====== Information given

(** [[await x['shape'] for x in xs]]. *)
Fixpoint mmap {A B} (f : A → M B) (xs : list A) : M (list B) :=
  match xs with
  | [] => mret []
  | x :: xs' => y ← f x; ys ← mmap f xs'; mret (y :: ys)
  end.

(** The result and the trace of a rule started on the empty trace. *)
Definition result_of {A} (m : M A) : result A := fst (m []).
Definition trace_of {A} (m : M A) : list event := snd (m []).

(** A reference: a node of the graph under an inference context, with the
    outcome of each of its properties.  [S] is the kind of shape-track
    value the node has by its role: a dimension sequence for an array, the
    element shapes for a tuple, an inferrer for a function. *)
Record ref (S : Type) := Ref {
  node : string;
  r_shape : result S;
  r_value : result value;
  r_type : result type;
}.
Arguments Ref {S} node r_shape r_value r_type.
Arguments node {S} r.
Arguments r_shape {S} r.
Arguments r_value {S} r.
Arguments r_type {S} r.

(** [await x['shape']], [await x['value']], [await x['type']]. *)
Definition await_shape {S} (x : ref S) : M S :=
  λ t, (r_shape x, t ++ [Await (node x) "shape"]).
Definition await_value {S} (x : ref S) : M value :=
  λ t, (r_value x, t ++ [Await (node x) "value"]).
Definition await_type {S} (x : ref S) : M type :=
  λ t, (r_type x, t ++ [Await (node x) "type"]).

(** What [assert_same] is handed: the coroutine of an inferrer call, not
    yet started, or a reference. *)
Inductive pending :=
| CallOf (i : inferrer)
| RefOf (node : string).

(** The shape track.  [constructors] are the primitives with a registered
    rule; calling an engine inferrer and [assert_same] belong to the
    inference core, which is not among the sources, and are taken as
    they come. *)
Record ShapeTrack := {
  constructors : gset Primitive;
  call_inferrer : inferrer → M sval;
  assert_same : list pending → list string → M sval;
}.

(** [await inf()]: [ScalarShapeInferrer.__call__] returns [NOSHAPE]; the
    other inferrers are the engine's. *)
Definition call (track : ShapeTrack) (inf : inferrer) : M sval :=
  λ t, match inf with
       | ScalarShapeInferrer => (Return (SShape NOSHAPE), t ++ [Invoke inf])
       | _ => call_inferrer track inf (t ++ [Invoke inf])
       end.

(* ===================================================================== *)
(** ** Host operations used by the rules *)
(* ===================================================================== *)

(** [t[i]] for an integer [i]: a negative index counts from the end, an
    index out of range raises [IndexError]. *)
Definition getitem {A} (t : list A) (i : Z) : result A :=
  let n := Z.of_nat (length t) in
  let j := if bool_decide (i < 0) then i + n else i in
  if bool_decide (0 ≤ j < n) then
    match t !! Z.to_nat j with
    | Some x => Return x
    | None => Raise IndexError
    end
  else Raise IndexError.

(** [t[v]] for a value [v] of the value track: booleans are integers, and
    a tuple cannot be indexed by the wildcard or by a tuple. *)
Definition subscript {A} (t : list A) (v : value) : result A :=
  match v with
  | VInt i => getitem t i
  | VBool b => getitem t (if b then 1 else 0)
  | VANYTHING | VTuple _ => Raise TypeError
  end.

(** [prod]: [reduce(operator.mul, iterable, 1)]; the wildcard is not a
    number. *)
Definition prod (ds : list dim) : result Z :=
  rfoldl (λ acc d, match d with
                   | Dim n => Return (acc * n)
                   | ANYTHING => Raise TypeError
                   end) 1 ds.

(** [zip(shape0, *rest)]: the tuples of the axes at the same position, up
    to the shortest argument. *)
Fixpoint zip_star {A} (shape0 : list A) (rest : list (list A))
  : list (list A) :=
  match shape0 with
  | [] => []
  | x :: shape0' =>
      match mapM head rest with
      | Some xs => (x :: xs) :: zip_star shape0' (tail <$> rest)
      | None => []
      end
  end.
(** The integral of a Gaussian of centre [c] and width [k] over the line. *)
Lemma gaussian_line (c k : R) :
  0 < k ->
  is_RInt_line (fun s => exp (- ((s - c) * (s - c)) / k)) (sqrt k * sqrt PI).
Proof.
  intro Hk.
  pose proof (sqrt_lt_R0 k Hk) as Hsk.
  pose proof (sqrt_sqrt k (Rlt_le _ _ Hk)) as Hsq.
  destruct gauss_primitive_limit as [E [Ed Elim]].
  pose (F := fun s => sqrt k * E ((s - c) / sqrt k)).
  assert (forall s, derivable_pt_lim F s (exp (- ((s - c) * (s - c)) / k)))
    as HF.
  { intro s. unfold F.
    apply derivable_pt_lim_eq
      with (sqrt k * (gauss ((s - c) / sqrt k) * ((1 - 0) * / sqrt k))).
    - apply (derivable_pt_lim_scal (fun y => E ((y - c) / sqrt k)) (sqrt k)).
      apply (derivable_pt_lim_comp_fun (fun y => (y - c) / sqrt k) E).
      + apply (derivable_pt_lim_scal_right (fun y => y - c)).
        apply derivable_pt_lim_minus;
          [apply derivable_pt_lim_id | apply derivable_pt_lim_const].
      + apply Ed.
    - unfold gauss.
      replace (- ((s - c) / sqrt k * ((s - c) / sqrt k)))
        with (- ((s - c) * (s - c)) / k).
      + field. lra.
      + rewrite <- Hsq at 1. field. lra. }
  assert (continuity (fun s => exp (- ((s - c) * (s - c)) / k))) as Hc.
  { reg. }
  intros eps Heps.
  assert (0 < eps / (2 * sqrt k)) as Heps'.
  { apply Rdiv_lt_0_compat; lra. }
  destruct (Elim _ Heps') as [A [HA Hlim]].
  exists (Rabs c + sqrt k * A). intros a b Ha Hb.
  exists (F b - F a). split; [apply FTC_is_RInt; assumption |].
  pose proof (Rabs_pos c) as Hc0.
  pose proof (Rle_abs c) as Hc1.
  pose proof (Rle_abs (- c)) as Hc2. rewrite Rabs_Ropp in Hc2.
  assert (A <= (b - c) / sqrt k) as Hb'.
  { apply Rmult_le_reg_r with (sqrt k); [exact Hsk |].
    unfold Rdiv. rewrite Rmult_assoc, Rinv_l by lra. lra. }
  assert (A <= - ((a - c) / sqrt k)) as Ha'.
  { apply Rmult_le_reg_r with (sqrt k); [exact Hsk |].
    replace (- ((a - c) / sqrt k) * sqrt k) with (- (a - c)) by (field; lra).
    lra. }
  destruct (Hlim _ Hb') as [Hb1 _].
  destruct (Hlim _ Ha') as [_ Ha1].
  rewrite Ropp_involutive in Ha1.
  unfold F.
  replace (sqrt k * E ((b - c) / sqrt k) - sqrt k * E ((a - c) / sqrt k)
           - sqrt k * sqrt PI)
    with (sqrt k * ((E ((b - c) / sqrt k) - half_sqrt_pi)
                    - (E ((a - c) / sqrt k) + half_sqrt_pi)))
    by (unfold half_sqrt_pi; field).
  rewrite Rabs_mult, (Rabs_right (sqrt k)) by lra.
  apply Rlt_le_trans with (sqrt k * (eps / (2 * sqrt k) + eps / (2 * sqrt k))).
  - apply Rmult_lt_compat_l; [exact Hsk |].
    eapply Rle_lt_trans; [apply Rabs_triang |].
    rewrite Rabs_Ropp. lra.
  - right. field. lra.
Qed.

============

**What is expected**.
Identify each line in the entries with the word "Definition" and copy it.

**Response**.
Definition result_of {A} (m : M A) : result A := fst (m []).
Definition trace_of {A} (m : M A) : list event := snd (m []).
Definition await_shape {S} (x : ref S) : M S :=
Definition await_value {S} (x : ref S) : M value :=
Definition await_type {S} (x : ref S) : M type :=
Definition call (track : ShapeTrack) (inf : inferrer) : M sval :=
Definition getitem {A} (t : list A) (i : Z) : result A :=
Definition subscript {A} (t : list A) (v : value) : result A :=
Definition prod (ds : list dim) : result Z :=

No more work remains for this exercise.